Can the players be pro-active at the seige (micro-choice) within a module-set goal of going somewhere inside the city (macro-lack of choice)? I believe so. How do we communicate that this is satisfactory? How do we delineate these boundaries?

<snip>

Right now that can't be said, only experienced and illustrated through example.
Thanks. Interesting reply, interesting example (Go T&T!), I think you're right that the notion of "degree" in my earlier post isn't correct, or doesn't capture the issues/dimensions in play.

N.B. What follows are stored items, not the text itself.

(** Each client waits for its server without bound; here it is up. *)
Definition createLifecycleServiceClients (s : Sys W) : Sys W :=
  let m := mgr s in
  set_mgr s (set_clients m (node_names_ m) (foldl (fun c n => <[n := true]> c) (node_map_ m) (node_names_ m))).

(** The pointers are reset, the keys stay. *)
Definition destroyLifecycleServiceClients (s : Sys W) : Sys W :=
  let m := mgr s in
  set_mgr s (set_clients m (node_names_ m) ((fun _ => false) <$> node_map_ m)).

Definition createBondConnection (s : Sys W) (node_name : string) : bool * Sys W :=
  let m := mgr s in
  if bool_decide (node_name ∉ bond_map_ m) && (0 <? bond_timeout_ m) then
    let s := set_mgr s (set_bonds m ({[node_name]} ∪ bond_map_ m)) in
    let '(formed, w) := waitUntilFormed node_name (env s) in
    (formed, set_env s w)
  else (true, s).

(** A NULL client cannot be called. *)
Definition changeStateForNode (s : Sys W) (node_name : string) (transition : Transition) :
    option (answer bool * Sys W) :=
  match node_map_ (mgr s) !! node_name with
  | Some true =>
      let s := log_call s (node_name, transition) in
      let '(a, w) := change_state node_name transition (env s) in
      let s := set_env s w in
      match a with
      | Throws => Some (Throws, s)
      | Answer false => Some (Answer false, s)
      | Answer true =>
          let '(st, w) := get_state node_name (env s) in
          let s := set_env s w in
          match st with
          | Throws => Some (Throws, s)
          | Answer st =>
              if negb (bool_decide (st = transition_state_map_ transition)) then Some (Answer false, s)
              else
                match transition with
                | TRANSITION_ACTIVATE =>
                    let '(b, s) := createBondConnection s node_name in Some (Answer b, s)
                | TRANSITION_DEACTIVATE =>
                    Some (Answer true, set_mgr s (set_bonds (mgr s) (bond_map_ (mgr s) ∖ {[node_name]})))
                | _ => Some (Answer true, s)
                end
          end
      end
  | _ => None
  end.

If I just keep my mind on the siege, and the idea of the player leveraging it in pursuit of their goals, I can think of ways a GM might adjudicate that which would kill the game dead, and ways that leave player choice open and meaninful. The first D&D game I played at university lasted for two, maybe three, sessions: we made our way through the GM's plot and ended up capturing a kobold. We tried to interrogate it, to get information that would lets us as PCs move from reaction to proaction - and which would also, as players, have let us start to take some control of the game. The GM played the kobold in such a way that it could not tell us anything meanignful - it was like interrogating a 3-year old - even though by the 2nd ed AD&D rules kobolds have average intelligence.

The next week the GM couldn't turn up, and in his absence I staged a coup. I offered to start GMing instead (my first Rolemaster campaign) and everyone rolled up PCs. My game was incredibly open and player driven by the standards of that place and time, but by my current standards still overly GM-driven and quite different from the games you describe (eg all the NPCs were written up by me as GM in order to drive interesting play, but the idea of following informal player flags hadn't really oxcurred to me).

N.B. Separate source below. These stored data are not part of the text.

(** * IntrusiveList: an intrusive, circular, sentinel-terminated doubly linked list

    A shallow embedding of [include/ntrusive/node.hpp] (the hook
    [IntrusiveListNode], the container [IntrusiveList<T>] and the iterator
    [ListIterator<T>]) together with the traversal used by
    [tests/unit.cc] ([check_integrity]).

    Memory is modelled field by field: every object lives at an address and
    each data member is a finite map from addresses to the member's value.
    A pointer is [option nat], [None] being [nullptr].  Reading or writing a
    member of an object that is not there makes the computation stuck
    ([None]); so does a failed [assert] in a build without [NDEBUG]. *)

From stdpp Require Import gmap list strings.

Abbreviation addr := nat (only parsing).
Abbreviation ptr := (option nat) (only parsing).
Abbreviation nullptr := (@None nat) (only parsing).

(** ** Memory *)

Record world := World {
  prev_ : gmap nat (option nat);      (* NodeBase::prev_ *)
  next_ : gmap nat (option nat);      (* NodeBase::next_ *)
  is_linked_ : gmap nat bool;         (* IntrusiveListNode::is_linked_ *)
  stderr : list string                (* what fprintf(stderr, ...) wrote *)
}.

(** ** The state-and-failure monad of the embedding *)

Definition M (A : Type) : Type := world → option (A * world).

Definition ret {A} (a : A) : M A := λ w, Some (a, w).

Definition bind {A B} (m : M A) (k : A → M B) : M B :=
  λ w, match m w with
       | Some (a, w') => k a w'
       | None => None
       end.

Definition fail {A} : M A := λ _, None.

Declare Scope m_scope.
Delimit Scope m_scope with M.
Notation "'let!' x ':=' m 'in' k" := (bind m (λ x, k))
  (at level 10, x name, m at level 100, k at level 200) : m_scope.
Notation "m ';;;' k" := (bind m (λ _, k))
  (at level 100, k at level 200, right associativity) : m_scope.
Local Open Scope m_scope.

(** ** NodeBase

    [base_node.hpp] is not among the sources; its members are used by every
    function below. *)

(** Modelled from the spec: [NodeBase::next_node], the getter of the forward
    reference of the link record ("two ownership-free back/forward
    references"); [base_node.hpp] is missing. *)
Definition next_node (self : ptr) : M ptr :=
  λ w, match self with
       | Some a => match next_ w !! a with
                   | Some v => Some (v, w)
                   | None => None
                   end
       | None => None
       end.

(** Modelled from the spec: [NodeBase::prev_node], the getter of the backward
    reference; [base_node.hpp] is missing. *)
Definition prev_node (self : ptr) : M ptr :=
  λ w, match self with
       | Some a => match prev_ w !! a with
                   | Some v => Some (v, w)
                   | None => None
                   end
       | None => None
       end.

(** Modelled from the spec: [NodeBase::set_next], the setter of the forward
    reference, as [init_sentinel] uses it; [base_node.hpp] is missing. *)
Definition set_next (self q : ptr) : M unit :=
  λ w, match self with
       | Some a => match next_ w !! a with
                   | Some _ =>
                       Some (tt, World (prev_ w) (<[a := q]> (next_ w))
                                       (is_linked_ w) (stderr w))
                   | None => None
                   end
       | None => None
       end.

(** Modelled from the spec: [NodeBase::set_prev], the setter of the backward
    reference; [base_node.hpp] is missing. *)
Definition set_prev (self q : ptr) : M unit :=
  λ w, match self with
       | Some a => match prev_ w !! a with
                   | Some _ =>
                       Some (tt, World (<[a := q]> (prev_ w)) (next_ w)
                                       (is_linked_ w) (stderr w))
                   | None => None
                   end
       | None => None
       end.

(** Modelled from the spec: [NodeBase::link_between_base], missing with
    [base_node.hpp].  Spec 4.1: "link_between(a, b): splice self between two
    existing linked records a and b ... Sets self.prev=a, self.next=b,
    a.next=self, b.prev=self." *)
Definition link_between_base (self prev next : ptr) : M unit :=
  set_prev self prev ;;;
  set_next self next ;;;
  set_next prev self ;;;
  set_prev next self.

(** Modelled from the spec: [NodeBase::unlink_base], missing with
    [base_node.hpp].  Spec 4.1: "unlink_self(): given current prev/next, set
    prev.next = next; next.prev = prev." *)
Definition unlink_base (self : ptr) : M unit :=
  let! p := prev_node self in
  let! n := next_node self in
  set_next p n ;;;
  set_prev n p.

(** Modelled from the spec: [NodeBase::transfer_range], missing with
    [base_node.hpp].  Spec 4.1: "detach the contiguous run [first, last) from
    its current ring and reinsert it, in the same relative order, immediately
    before destination_position ... detach the run's neighbors to close the
    gap, then re-target the run's head/tail prev/next to the new neighbors
    ... the run's internal links are untouched."  Reinserting the run before
    the destination also makes the two new neighbours refer to the run's head
    and tail; the model writes these two references together with the head's
    and the tail's own, as the splice tests of [tests/unit.cc] need it: they
    traverse both containers in both directions afterwards. *)
Definition transfer_range (position first last : ptr) : M unit :=
  let! tail := prev_node last in
  let! before := prev_node first in
  let! pprev := prev_node position in
  set_next before last ;;;
  set_prev last before ;;;
  set_next pprev first ;;;
  set_prev first pprev ;;;
  set_next tail position ;;;
  set_prev position tail.

(** ** IntrusiveListNode, IntrusiveList and ListIterator *)

(** The destructor's format string; it ends in a newline. *)
Definition warning : string :=
  String.append
    "[ntrusive] : WARNING : destroying node still in list.. auto-unlinking.."
    (String (Ascii.ascii_of_nat 10) EmptyString).

(** [fprintf(stderr, ...)] *)
Definition fprintf_stderr (s : string) : M unit :=
  λ w, Some (tt, World (prev_ w) (next_ w) (is_linked_ w) (stderr w ++ [s])).

(** [IntrusiveListNode::is_linked]: [return is_linked_;] *)
Definition is_linked (self : ptr) : M bool :=
  λ w, match self with
       | Some a => match is_linked_ w !! a with
                   | Some b => Some (b, w)
                   | None => None
                   end
       | None => None
       end.

(** The assignment [is_linked_ = b]. *)
Definition store_is_linked (self : ptr) (b : bool) : M unit :=
  λ w, match self with
       | Some a => match is_linked_ w !! a with
                   | Some _ =>
                       Some (tt, World (prev_ w) (next_ w)
                                       (<[a := b]> (is_linked_ w)) (stderr w))
                   | None => None
                   end
       | None => None
       end.

(** [IntrusiveListNode::set_linked] *)
Definition set_linked (self : ptr) : M unit := store_is_linked self true.

(** Modelled from the spec: the construction of a [NodeBase], whose
    constructor is in the missing [base_node.hpp].  The link record comes to
    life at its address with both references [nullptr], as the member
    initialisers of the prototype hook in [src/node.hpp] have it. *)
Definition construct_base (a : addr) : M unit :=
  λ w, Some (tt, World (<[a := nullptr]> (prev_ w)) (<[a := nullptr]> (next_ w))
                       (is_linked_ w) (stderr w)).

(** [IntrusiveListNode::IntrusiveListNode]: the [NodeBase] subobject, then
    the member initialiser [is_linked_{false}]. *)
Definition construct_node (a : addr) : M unit :=
  construct_base a ;;;
  (λ w, Some (tt, World (prev_ w) (next_ w)
                        (<[a := false]> (is_linked_ w)) (stderr w))).

(** The storage of a hook goes away once its destructor has run. *)
Definition release_node (a : addr) : M unit :=
  λ w, Some (tt, World (delete a (prev_ w)) (delete a (next_ w))
                       (delete a (is_linked_ w)) (stderr w)).

Section Build.

(** [NDEBUG] is the build's choice: when it is defined, [assert] expands to
    nothing and the destructor's [fprintf] is compiled out. *)
Variable NDEBUG : bool.

(** [assert(c)] *)
Definition assert_ (c : M bool) : M unit :=
  if NDEBUG then ret tt
  else let! b := c in if b then ret tt else fail.

(** [IntrusiveListNode::unlink] *)
Definition unlink (self : ptr) : M unit :=
  assert_ (is_linked self) ;;;
  unlink_base self ;;;
  store_is_linked self false.

(** [IntrusiveListNode::link_between] *)
Definition link_between (self prev next : ptr) : M unit :=
  link_between_base self prev next ;;;
  set_linked self.

(** [IntrusiveListNode::~IntrusiveListNode] *)
Definition destructor (self : ptr) : M unit :=
  let! linked := is_linked self in
  if linked then
    (if NDEBUG then ret tt else fprintf_stderr warning) ;;;
    unlink self
  else ret tt.

(** An element going out of scope: the destructor runs, then the storage is
    gone (the blocks of the [AutoUnlink*] tests). *)
Definition destroy (a : addr) : M unit :=
  destructor (Some a) ;;;
  release_node a.

(** [ListIterator::operator++] and [operator--] on the iterator's
    [current_]; an iterator is its [current_] pointer. *)
Definition iter_next (current : ptr) : M ptr := next_node current.
Definition iter_prev (current : ptr) : M ptr := prev_node current.

(** [IntrusiveList::init_sentinel]; [this] is the address of [sentinel_], the
    container's only data member. *)
Definition init_sentinel (this : ptr) : M unit :=
  set_next this this ;;;
  set_prev this this.

(** [IntrusiveList::IntrusiveList]: the member [sentinel_], a plain
    [NodeBase], then [init_sentinel()]. *)
Definition construct_list (s : addr) : M unit :=
  construct_base s ;;;
  init_sentinel (Some s).

(** [IntrusiveList::empty] *)
Definition empty (this : ptr) : M bool :=
  let! n := next_node this in
  ret (bool_decide (n = this)).

(** [IntrusiveList::begin] and [end] *)
Definition begin_ (this : ptr) : M ptr := next_node this.
Definition end_ (this : ptr) : M ptr := ret this.

(** [IntrusiveList::insert_after] *)
Definition insert_after (after value : ptr) : M unit :=
  assert_ (let! b := is_linked value in ret (negb b)) ;;;
  let! n := next_node after in
  link_between value after n.

(** [IntrusiveList::insert_before] *)
Definition insert_before (before value : ptr) : M unit :=
  assert_ (let! b := is_linked value in ret (negb b)) ;;;
  let! p := prev_node before in
  link_between value p before.

(** [IntrusiveList::push_back] *)
Definition push_back (this element : ptr) : M unit :=
  insert_before this element.

(** [IntrusiveList::push_front] *)
Definition push_front (this element : ptr) : M unit :=
  insert_after this element.

(** [IntrusiveList::insert] *)
Definition insert (this pos element : ptr) : M ptr :=
  insert_before pos element ;;;
  ret element.

(** [IntrusiveList::pop_front] *)
Definition pop_front (this : ptr) : M unit :=
  assert_ (let! e := empty this in ret (negb e)) ;;;
  let! n := next_node this in
  unlink n.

Linking this slightly rambling autobigraphy back to the main topic of the thread, it's these sorts of experiences that sape my interpretation of [MENTION=22779]Hussar[/MENTION]'s reports of his experience, and my sympathy for his attitude towards them.
 

So proximity is what matters?

<snip>

That's all he knew of at the time.
I'm going to have another go.

The proximity that matters is not geographic proximity, but "story" proximity (taking it for granted that it is the player priorities, as expressed via PC goals, that determine what counts as the story) in real (not game) time.

Remember that the Forge tagline for narrativist play is "story now". Whether or not Hussar is angling towards full-tilt narrativism, I think the tagline can still be relevant - and I hope you can see that in my previous paragraph I've tried to put the tagline to work - to repeat, story proximity and real-world temporal proximity (the shorthand for which is "now").

A sandstorm around the city, or a siege, is about the city [story proximity] here and now [real time temporal proximity]. The empty expanse of wasteland is neither of those things. It may well be true that, if you go through X minutes of play following the GM's narration, you will eventually (in minutes, hours, perhaps sessions of play) get to something which is both proximate in story and real time temporal terms. But you weren't there yet, for those minutes, hours or session of play. They weren't delivering "story now".

And that's the sense in which the desert wasteland is not relevant. Yes, there could be story in there in the future of play. But there is no story there now. Whereas the siege, the sandstorm, the nomads with the city refugees - they have story now.
 

I'm going to have another go.

Me too.

The proximity that matters is not geographic proximity, but "story" proximity (taking it for granted that it is the player priorities, as expressed via PC goals, that determine what counts as the story) in real (not game) time.

Remember that the Forge tagline for narrativist play is "story now". Whether or not Hussar is angling towards full-tilt narrativism, I think the tagline can still be relevant - and I hope you can see that in my previous paragraph I've tried to put the tagline to work - to repeat, story proximity and real-world temporal proximity (the shorthand for which is "now").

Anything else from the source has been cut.